シングルス:奈良岡、ファイナル行きを守れるか?
オーストラリアオープン2025のシングルスには、男子5名、女子3名、総勢8名の日本代表がエントリーしている。
なかでも注目したいのは、国内で開催された前週ツアーの熊本マスターズ2025において、唯一日本代表で優勝を果たした男子代表の奈良岡功大だ。
パリ202オリンピック日本代表も務めた奈良岡は、熊本マスターズの1回戦から準決勝まですべてストレート勝利を飾って決勝に進出。そして、その決勝ではパリ2024でともに日本代表として出場した西本拳太と対戦した。ホームでのオリンピアン2人による日本勢対決、そして大会最終日の最終競技として実施されたこともあり、息を呑むような試合展開が繰り広げられ、会場には大きな歓声が響いた。
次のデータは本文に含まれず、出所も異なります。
(** C5. A string made of a numeral [t] followed by [%] resolves to that
    percentage of the plot dimension it is measured against, whatever
    the axis scale is and whether there is one at all; a bare number
    resolves to itself. *)
Theorem resolve_percent_and_number
    (t : string) (p n total : number) (scale : option (number → number)) :
  parse_number t = Some p →
  resolve (Str (t +:+ "%")) total scale = Some (p * total / num 100)
  ∧ resolve (Str (t +:+ "%")) total None
    = resolve (Str (t +:+ "%")) total scale
  ∧ resolve (Num n) total scale = Some n.
Proof.
  intros Hp. unfold resolve. rewrite percent_suffixed_app, Hp. done.
Qed.

(** The hooks resolve every coordinate with that one resolver. *)
Lemma usePosition_percent ctx t p config :
  parse_number t = Some p →
  x config = Str (t +:+ "%") → y config = Str (t +:+ "%") →
  usePosition ctx config
  = {| px := Some (p * plotWidth ctx / num 100);
       py := Some (p * plotHeight ctx / num 100) |}.
Proof.
  intros Hp Hx Hy. unfold usePosition, resolve. rewrite Hx, Hy.
  by rewrite percent_suffixed_app, Hp.
Qed.

Lemma useEllipsePosition_number ctx a b c d :
  useEllipsePosition ctx {| cx := Num a; cy := Num b;
                            rx := Num c; ry := Num d |}
  = {| pcx := Some a; pcy := Some b; prx := Some c; pry := Some d |}.
Proof. reflexivity. Qed.

End Positions.

Lemma resolve_percent_and_number_witness :
  Annotations.resolve (Annotations.Str "50%") (num 400)
    (Some (λ v, v * num 2))
  = Some (num 200)
  ∧ Annotations.resolve (Annotations.Str "50%") (num 400) None
    = Some (num 200)
  ∧ Annotations.resolve (Annotations.Num (num 120)) (num 400) None
    = Some (num 120).
Proof.
  destruct (resolve_percent_and_number "50" (num 50) (num 120) (num 400)
              (Some (λ v, v * num 2)))
    as (Hpct & Hnone & Hnum).
  { vm_compute. reflexivity. }
  assert (Hval : num 50 * num 400 / num 100 = num 200).
  { apply Qc_is_canon. reflexivity. }
  split_and!.
  - change "50%" with ("50" +:+ "%"). rewrite Hpct. by rewrite Hval.
  - change "50%" with ("50" +:+ "%"). rewrite Hnone, Hpct. by rewrite Hval.
  - reflexivity.
Defined.

(** An arrow from the middle of a 400 by 300 plot area to the pixel
    (120, 40). *)
Example Arrow_mixed_coordinates :
  Annotations.Arrow (V := unit) (C := unit)
    {| Annotations.plotWidth := num 400; Annotations.plotHeight := num 300;
       Annotations.xScale := Some (λ v, v * num 2);
       Annotations.yScale := None |}
    {| Annotations.x1 := Annotations.Str "50%";
       Annotations.y1 := Annotations.Str "50%";
       Annotations.x2 := Annotations.Num (num 120);
       Annotations.y2 := Annotations.Num (num 40);
       Annotations.startPoint := None;
       Annotations.endPoint := Some Annotations.triangle |}
  = NElem "g" []
      [NElem "line"
         [("x1", AVal (VNum (num 200))); ("y1", AVal (VNum (num 150)));
          ("x2", AVal (VNum (num 120))); ("y2", AVal (VNum (num 40)));
          ("stroke", AVal (VStr "black"));
          ("markerStart", AVal VUndefined);
          ("markerEnd",
           AVal (VTpl [Lit "url(#marker-"; StrF "triangle"; Lit ")"]))] []].
Proof.
  unfold Annotations.Arrow, Annotations.usePosition, Annotations.pixel. simpl.
  repeat f_equal; apply Qc_is_canon; reflexivity.
Qed.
第1ゲーム(21-11)を奪って、先に王手をかけた奈良岡だったが、続く第2ゲーム(10-21)では西本が奪い返して逆王手。そして、最終のゲームでは、中盤に奈良岡が連続ポイントを決めてリードを作ると、その勢いのまま西本を振り切って、21-15で試合終了。第3ゲームを奪った奈良岡が、およそ2年ぶりとなるワールドツアー制覇を成し遂げた。
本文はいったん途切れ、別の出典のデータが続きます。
Lemma fill_commits_reachable inst reqs st :
  reachable inst st -> reqs ⊆ cover_requirements inst ->
  forall st', st' ∈ fill_commits reqs st -> reachable inst st'.
Proof.
  revert st.
  induction reqs as [|r rest IH]; intros st Hst Hl st'; simpl; [inversion 1|].
  assert (Hr : r ∈ cover_requirements inst) by (apply Hl; left).
  assert (Hrest : rest ⊆ cover_requirements inst)
    by (intros x Hx; apply Hl; now right).
  destruct (_ <=? 0); [apply IH; auto|].
  rewrite (reachable_instance inst st Hst).
  pose proof (try_staff_reachable inst r (staff inst)
                (requirement r -
                 Z.of_nat (length (ds_get (c_day r, c_shift_id r) st)))
                st Hst (fun x Hx => Hx) Hr) as Ht.
  pose proof (try_staff_commits_reachable inst r (staff inst)
                (requirement r -
                 Z.of_nat (length (ds_get (c_day r, c_shift_id r) st)))
                st Hst (fun x Hx => Hx) Hr st') as Hc.
  destruct (try_staff _ _ _ _ _) as [n st1|e st1]; simpl in Ht; [|exact Hc].
  destruct (0 <? n); [exact Hc|].
  intros Hin. apply elem_of_app in Hin as [Hin | Hin]; [auto|].
  eapply IH; eauto.
Qed.

Lemma greedy_commits_reachable inst st :
  reachable inst st ->
  forall st', st' ∈ greedy_commits st -> reachable inst st'.
Proof.
  intros Hst. unfold greedy_commits.
  apply fill_commits_reachable; [exact Hst|].
  rewrite (reachable_instance inst st Hst).
  intros x Hx. now rewrite sort_by_weight_perm in Hx.
Qed.

(** The flat list of a schedule a run passes through starts the flat list
    the run ends with. *)
Lemma greedy_commits_prefix st st' :
  st' ∈ greedy_commits st ->
  exists rest,
    assignments (final (greedy_schedule st)) = assignments st' ++ rest.
Proof.
  unfold greedy_commits, greedy_schedule. intros Hin.
  destruct (fill_commits_spec
              (sort_by_weight (cover_requirements (instance_data st))) st)
    as (added & Ha & Hc).
  assert (Hl : assignments st' ∈ prefixes_from (assignments st) added).
  { rewrite <- Hc. apply list_elem_of_fmap. eauto. }
  apply prefixes_from_elem in Hl as (done & rest & -> & Hd & _).
  exists rest. now rewrite Ha, Hd, app_assoc.
Qed.

(** The agreement of the three structures is kept by every call, from any
    schedule in which it holds. *)
Lemma is_valid_consistent a st :
  consistent st -> consistent (final (is_valid_assignment a st)).
Proof.
  intros Hc. destruct (is_valid_final a st) as [-> | ->];
    [exact Hc | now apply consistent_touch].
Qed.

Lemma try_staff_consistent d sh l needed st :
  consistent st ->
  consistent (final (try_staff d sh l needed st)) /\
  (forall st', st' ∈ try_staff_commits d sh l needed st -> consistent st').
Proof.
  revert needed st. induction l as [|s rest IH]; intros needed st Hc; simpl.
  - split; [exact Hc | inversion 1].
  - destruct (needed <=? 0); [split; [exact Hc | inversion 1]|].
    pose proof (is_valid_consistent (mkAssignment (id s) d sh) st Hc) as Hv.
    destruct (is_valid_assignment _ st) as [[|] st1|e st1]; simpl in Hv.
    + apply (consistent_commit (mkAssignment (id s) d sh)) in Hv.
      destruct (IH (needed - 1) _ Hv) as [H1 H2].
      split; [exact H1|]. intros st' Hin.
      apply elem_of_cons in Hin as [-> | Hin]; auto.
    + now apply IH.
    + split; [exact Hv | inversion 1].
Qed.

Lemma fill_consistent reqs st :
  consistent st ->
  consistent (final (fill reqs st)) /\
  (forall st', st' ∈ fill_commits reqs st -> consistent st').
Proof.
  revert st. induction reqs as [|r rest IH]; intros st Hc; simpl.
  - split; [exact Hc | inversion 1].
  - destruct (_ <=? 0); [now apply IH|].
    destruct (try_staff_consistent (c_day r) (c_shift_id r)
                (staff (instance_data st))
                (requirement r -
                 Z.of_nat (length (ds_get (c_day r, c_shift_id r) st))) st Hc)
      as [H1 H2].
    destruct (try_staff _ _ _ _ _) as [n st1|e st1]; simpl in H1;
      [|split; assumption].
    destruct (0 <? n); [split; assumption|].
    destruct (IH st1 H1) as [H3 H4]. split; [exact H3|].
    intros st' Hin. apply elem_of_app in Hin as [Hin | Hin]; auto.
Qed.

(** ** Exceptions *)

Lemma next_staff_Some l sid :
  sid ∈ map id l -> is_Some (next_staff l sid).
Proof.
  unfold next_staff. induction l as [|x xs IH]; simpl; intros Hin.
  - inversion Hin.
  - destruct (String.eqb (id x) sid) eqn:E; [eauto|].
    apply elem_of_cons in Hin as [->|Hin]; [|auto].
    now rewrite String.eqb_refl in E.
Qed.

(** The two ways the predicate raises. *)
Lemma is_valid_raise a st e st' :
  is_valid_assignment a st = Raise e st' ->
  (e = StopIteration /\
   next_staff (staff (instance_data st)) (staff_id a) = None) \/
  (e = KeyError /\
   exists b, last (sa_get (staff_id a) st) = Some b /\
             shifts_dict st !! shift_id b = None).
Proof.
  unfold is_valid_assignment.
  destruct (next_staff _ _) as [s|]; [|intros [= <- _]; left; auto].
  destruct (day_off a st); [discriminate|].
  pose proof (quota_blocked_state s a st) as Hq.
  destruct (quota_blocked s a st) as [blocked st1]. simpl in Hq.
  destruct blocked; [discriminate|].
  assert (Hs : verdict (succession_blocked a st1) =
               verdict (succession_blocked a st)).
  { destruct Hq as [-> | ->]; [reflexivity|].
    rewrite succession_touch. destruct (succession_blocked a st); reflexivity. }
  destruct (succession_blocked a st1) as [[|] st2|e2 st2]; try discriminate.
  intros [= <- _]. right. revert Hs. unfold succession_blocked.
  destruct (last (sa_get (staff_id a) st)) as [la|]; [|discriminate].
  destruct (day la =? day a - 1); [|discriminate].
  destruct (shifts_dict st !! shift_id la) eqn:Es; [discriminate|].
  intros [= ->]. eauto.
Qed.

Lemma final_shifts_dict a st :
  shifts_dict (final (is_valid_assignment a st)) = shifts_dict st.
Proof.
  destruct (is_valid_final a st) as [-> | ->];
    [reflexivity | apply touch_shifts_dict].
Qed.

Lemma reachable_shifts_dict inst st :
  reachable inst st -> shifts_dict st = make_shifts_dict (shifts inst).
Proof.
  intros Hst. reach_induction Hst; auto.
  intros sid st0 _. now rewrite touch_shifts_dict.
Qed.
バドミントン スピリットよると、試合後のインタビューで奈良岡は「日本の大会で優勝できたことは、すごく価値があったと思っています。次につながるような試合だったなと思います」と振り返り、連戦となるオーストラリアオープンに向けても「目の前の試合を頑張りたい」と意気込みを語っている。
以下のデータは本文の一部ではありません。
(** ** [s.rolling(window=w).mean()]

    pandas does not add up each window afresh: [roll_mean]
    (pandas/_libs/window/aggregations.pyx) slides one running sum along the
    column, an infinite cell having first been replaced by [NaN], and the
    state it carries is this record. *)
Record roll : Type := {
  nobs : nat;
  sum_x : float;
  neg_ct : nat;
  compensation_add : float;
  compensation_remove : float;
  num_consecutive_same_value : nat;
  prev_value : float
}.

Definition finite_or_nan (x : float) : float :=
  if PrimFloat.is_infinity x then nan else x.

(** The state a window is set up with; [prev_value = values[s]]. *)
Definition roll_setup (first : float) : roll :=
  {| nobs := 0; sum_x := zero; neg_ct := 0;
     compensation_add := zero; compensation_remove := zero;
     num_consecutive_same_value := 0; prev_value := first |}.

(** [add_mean]: a cell that is not [NaN] enters the sum, with Kahan's
    compensation. *)
Definition add_mean (val : float) (st : roll) : roll :=
  if isnan val then st
  else
    let y := fsub val (compensation_add st) in
    let t := fadd (sum_x st) y in
    {| nobs := S (nobs st);
       sum_x := t;
       neg_ct := if PrimFloat.get_sign val then S (neg_ct st) else neg_ct st;
       compensation_add := fsub (fsub t (sum_x st)) y;
       compensation_remove := compensation_remove st;
       num_consecutive_same_value :=
         if PrimFloat.eqb val (prev_value st)
         then S (num_consecutive_same_value st) else 1%nat;
       prev_value := val |}.

(** [remove_mean]: a cell that is not [NaN] leaves the sum. *)
Definition remove_mean (val : float) (st : roll) : roll :=
  if isnan val then st
  else
    let y := fsub (PrimFloat.opp val) (compensation_remove st) in
    let t := fadd (sum_x st) y in
    {| nobs := pred (nobs st);
       sum_x := t;
       neg_ct := if PrimFloat.get_sign val then pred (neg_ct st) else neg_ct st;
       compensation_add := compensation_add st;
       compensation_remove := fsub (fsub t (sum_x st)) y;
       num_consecutive_same_value := num_consecutive_same_value st;
       prev_value := prev_value st |}.

(** [calc_mean]: [NaN] unless [minp] cells are in the window; a window of
    equal cells yields that cell, and a sum whose sign the cells exclude
    yields 0. *)
Definition calc_mean (minp : nat) (st : roll) : float :=
  if ((minp <=? nobs st) && (0 <? nobs st))%nat then
    let result := fdiv (sum_x st) (float_of_nat (nobs st)) in
    if (nobs st <=? num_consecutive_same_value st)%nat then prev_value st
    else if (neg_ct st =? 0)%nat && flt result zero then zero
    else if (neg_ct st =? nobs st)%nat && fgt result zero then zero
    else result
  else nan.

(** The state after row [i] of a fixed window of [w >= 1] rows, whose
    bounds are [max (i + 1 - w) 0] and [i + 1]: the window is set up anew at
    row 0 and whenever it shares no row with the one before ([w = 1]);
    otherwise row [i - w] leaves, if there is one, and row [i] enters. *)
Fixpoint roll_at (w : nat) (values : list float) (i : nat) : roll :=
  match i with
  | O => add_mean (nth 0 values nan) (roll_setup (nth 0 values nan))
  | S j =>
      if (w <=? 1)%nat
      then add_mean (nth i values nan) (roll_setup (nth i values nan))
      else
        let st := roll_at w values j in
        let st := if (w <=? i)%nat
                  then remove_mean (nth (i - w) values nan) st else st in
        add_mean (nth i values nan) st
  end.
熊本マスターズを制したことにより、最新(11月18日付)のワールドツアーランキングで奈良岡は8位に上昇し、上位8名によるファイナル大会の出場圏内入りを果たした。しかし、ギリギリの出場ラインにいるため、よりファイナル出場を確実にするためにも今大会でより上位の成績を残し、より高いポイントの加算が必要となる。
奈良岡のラストスパートから目が離せそうにない。